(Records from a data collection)
::::
Lemma stale_not_fresh s now :
  (PATIENTS_CACHE_TTL_MS < now - patientsCacheTs s)%Z -> cache_fresh s now = false.
Proof.
  intros H. unfold cache_fresh.
  replace (now - patientsCacheTs s <? PATIENTS_CACHE_TTL_MS)%Z with false
    by (symmetry; apply Z.ltb_ge; lia).
  apply andb_false_r.
Qed.

(* ================================================================== *)
(** ** The claims *)

(** C1.  Every call [sendToAide(aideId, data)] first stores a fresh alert,
    the data extended with the generated [alertId] and the timestamp, in the
    queue of [aideId], whatever the connectivity.  It returns [false] when no
    session is registered for [aideId] and [true] when at least one is, and
    in that case the stored payload itself goes to every registered session
    (through [wsSendSafe], so onto the wire of every session whose socket is
    open). *)
Theorem C1_sendToAide_stores_then_broadcasts
    (s : state) (aideId : prim) (data : jsobj) (uuid ts : string) :
  let payload := mk_payload data uuid ts in
  let r := sendToAide aideId data uuid ts s in
  obj_get payload "alertId" = JP (PStr uuid) /\
  obj_get payload "timestamp" = JP (PStr ts) /\
  pending_lookup (snd r) aideId (PStr uuid) = Some payload /\
  match sessions s aideId with
  | [] => fst r = Ok false
  | _ :: _ => fst r = Ok true
  end /\
  wsClients (snd r) = wsClients s /\
  wire (snd r)
  = wire s ++ map (fun w => (w, payload)) (filter (sendable s) (sessions s aideId)).
Proof.
  intros payload r. subst r. rewrite sendToAide_run. fold payload.
  cbn [fst snd]. repeat split.
  - unfold payload, mk_payload. now rewrite !obj_get_set.
  - unfold payload, mk_payload. now rewrite obj_get_set.
  - apply sendToAide_pending.
  - now destruct (sessions s aideId).
Qed.

(** C2.  Whatever the state and whatever the event (a dispatch, a
    connection with its flush, a retry sweep, a resend request, a close, a
    routed MQTT message), an alert that is pending before the event and gone
    after it was removed by an [ack] message carrying exactly its [alertId],
    received on a socket of its caregiver.  So an alert stored by
    [sendToAide], delivered or not, stays pending along every run that has
    no [ack] for its id. *)
Theorem C2_only_an_ack_removes_a_pending_alert :
  (forall s e c a,
     pending_lookup s c a <> None ->
     pending_lookup (step s e) c a = None ->
     exists w msgBuf,
       e = EvWsMessage w msgBuf /\ bound_of s w = Some c /\
       ack_message msgBuf a) /\
  (forall s c data uuid ts evs,
     (forall w msgBuf,
        In (EvWsMessage w msgBuf) evs -> ~ ack_message msgBuf (PStr uuid)) ->
     pending_lookup (run (snd (sendToAide c data uuid ts s)) evs) c (PStr uuid)
     <> None).
Proof.
  split; [apply step_keeps_pending|].
  intros s c data uuid ts evs.
  assert (H0 : pending_lookup (snd (sendToAide c data uuid ts s)) c (PStr uuid)
               <> None).
  { rewrite sendToAide_run. cbn [snd]. rewrite sendToAide_pending.
    discriminate. }
  revert H0. generalize (snd (sendToAide c data uuid ts s)) as s1.
  induction evs as [|e r IH]; intros s1 H0 Hno; simpl; [assumption|].
  apply IH.
  - intros Hgone.
    destruct (step_keeps_pending s1 e c (PStr uuid) H0 Hgone)
      as (w & m & -> & _ & Hack).
    apply (Hno w m); [left; reflexivity | assumption].
  - intros w m Hin. apply (Hno w). now right.
Qed.

(** C3.  A handshake that supplies [id] and [pwd], carries the shared secret
    when one is configured, gets an OK answer from the credential lookup and
    a stored password equal to [pwd], ends with the socket registered under
    the operator id, after which every alert pending for that id has been
    sent over the new socket, in queue order and leaving the queue as it
    was.  In particular an alert dispatched before the operator connected is
    on the wire of the new socket right after the handshake. *)
Theorem C3_handshake_registers_then_flushes
    (s : state) (rs : Z) (throws : bool) (req : request) (r : response)
    (id pwd : string) (fields : list (string * jsval)) :
  q_id req = Some id -> id <> "" ->
  q_pwd req = Some pwd -> pwd <> "" ->
  API_KEY = "" \/ q_token req = Some API_KEY ->
  ok r = true ->
  json_body r = Some (JObj fields) ->
  obj_get fields "mot_de_passe" = JP (PStr pwd) ->
  let w := List.length (sockets s) in
  let e := EvConnection rs throws (URLParsed req) (FetchResolves r) in
  let s' := step s e in
  fst (handle e s) = Ok tt /\
  In w (sessions s' (PStr id)) /\
  bound_of s' w = Some (PStr id) /\
  wire s' = wire s ++ delivered rs throws w (map_values (queue_of s (PStr id))) /\
  (forall c a, pending_lookup s' c a = pending_lookup s c a) /\
  (rs = 1%Z -> throws = false ->
   forall a p, pending_lookup s (PStr id) a = Some p -> In (w, p) (wire s')) /\
  (rs = 1%Z -> throws = false ->
   forall s0 data uuid ts,
     s = snd (sendToAide (PStr id) data uuid ts s0) ->
     In (w, mk_payload data uuid ts) (wire s')).
Proof.
  intros Hid Hid' Hpwd Hpwd' Htok Hok Hbody Hmdp w e s'.
  destruct (verdict_accepts req r id pwd fields) as [Hv Hc]; try assumption.
  assert (Es : s' = registered w (PStr id) (accepted rs throws s)).
  { subst s' e. now rewrite step_connection, Hv, Hc. }
  destruct (registered_facts s rs throws (PStr id)) as (F1 & F2 & F3 & F4).
  fold w in F1, F2, F3, F4. rewrite <- Es in F1, F2, F3, F4.
  assert (Hflush : rs = 1%Z -> throws = false ->
            forall a p, pending_lookup s (PStr id) a = Some p ->
                        In (w, p) (wire s')).
  { intros -> -> a p Hp. rewrite F3. apply in_or_app. right.
    unfold delivered; simpl. apply in_map. now apply map_get_values in Hp. }
  repeat split; try assumption.
  - apply handle_connection_ok.
  - rewrite F1. apply set_add_In. now left.
  - intros Hrs Hth s0 data uuid ts ->.
    apply (Hflush Hrs Hth (PStr uuid)).
    rewrite sendToAide_run. cbn [snd]. apply sendToAide_pending.
Qed.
::::
#### EXERCISE
Given the records above, reproduce precisely and only the lines between the line holding "s = snd (sendToAide" and the line holding "assert (Hflush : rs", inclusive.

#### SOLUTION
     s = snd (sendToAide (PStr id) data uuid ts s0) ->
     In (w, mk_payload data uuid ts) (wire s')).
Proof.
  intros Hid Hid' Hpwd Hpwd' Htok Hok Hbody Hmdp w e s'.
  destruct (verdict_accepts req r id pwd fields) as [Hv Hc]; try assumption.
  assert (Es : s' = registered w (PStr id) (accepted rs throws s)).
  { subst s' e. now rewrite step_connection, Hv, Hc. }
  destruct (registered_facts s rs throws (PStr id)) as (F1 & F2 & F3 & F4).
  fold w in F1, F2, F3, F4. rewrite <- Es in F1, F2, F3, F4.
  assert (Hflush : rs = 1%Z -> throws = false ->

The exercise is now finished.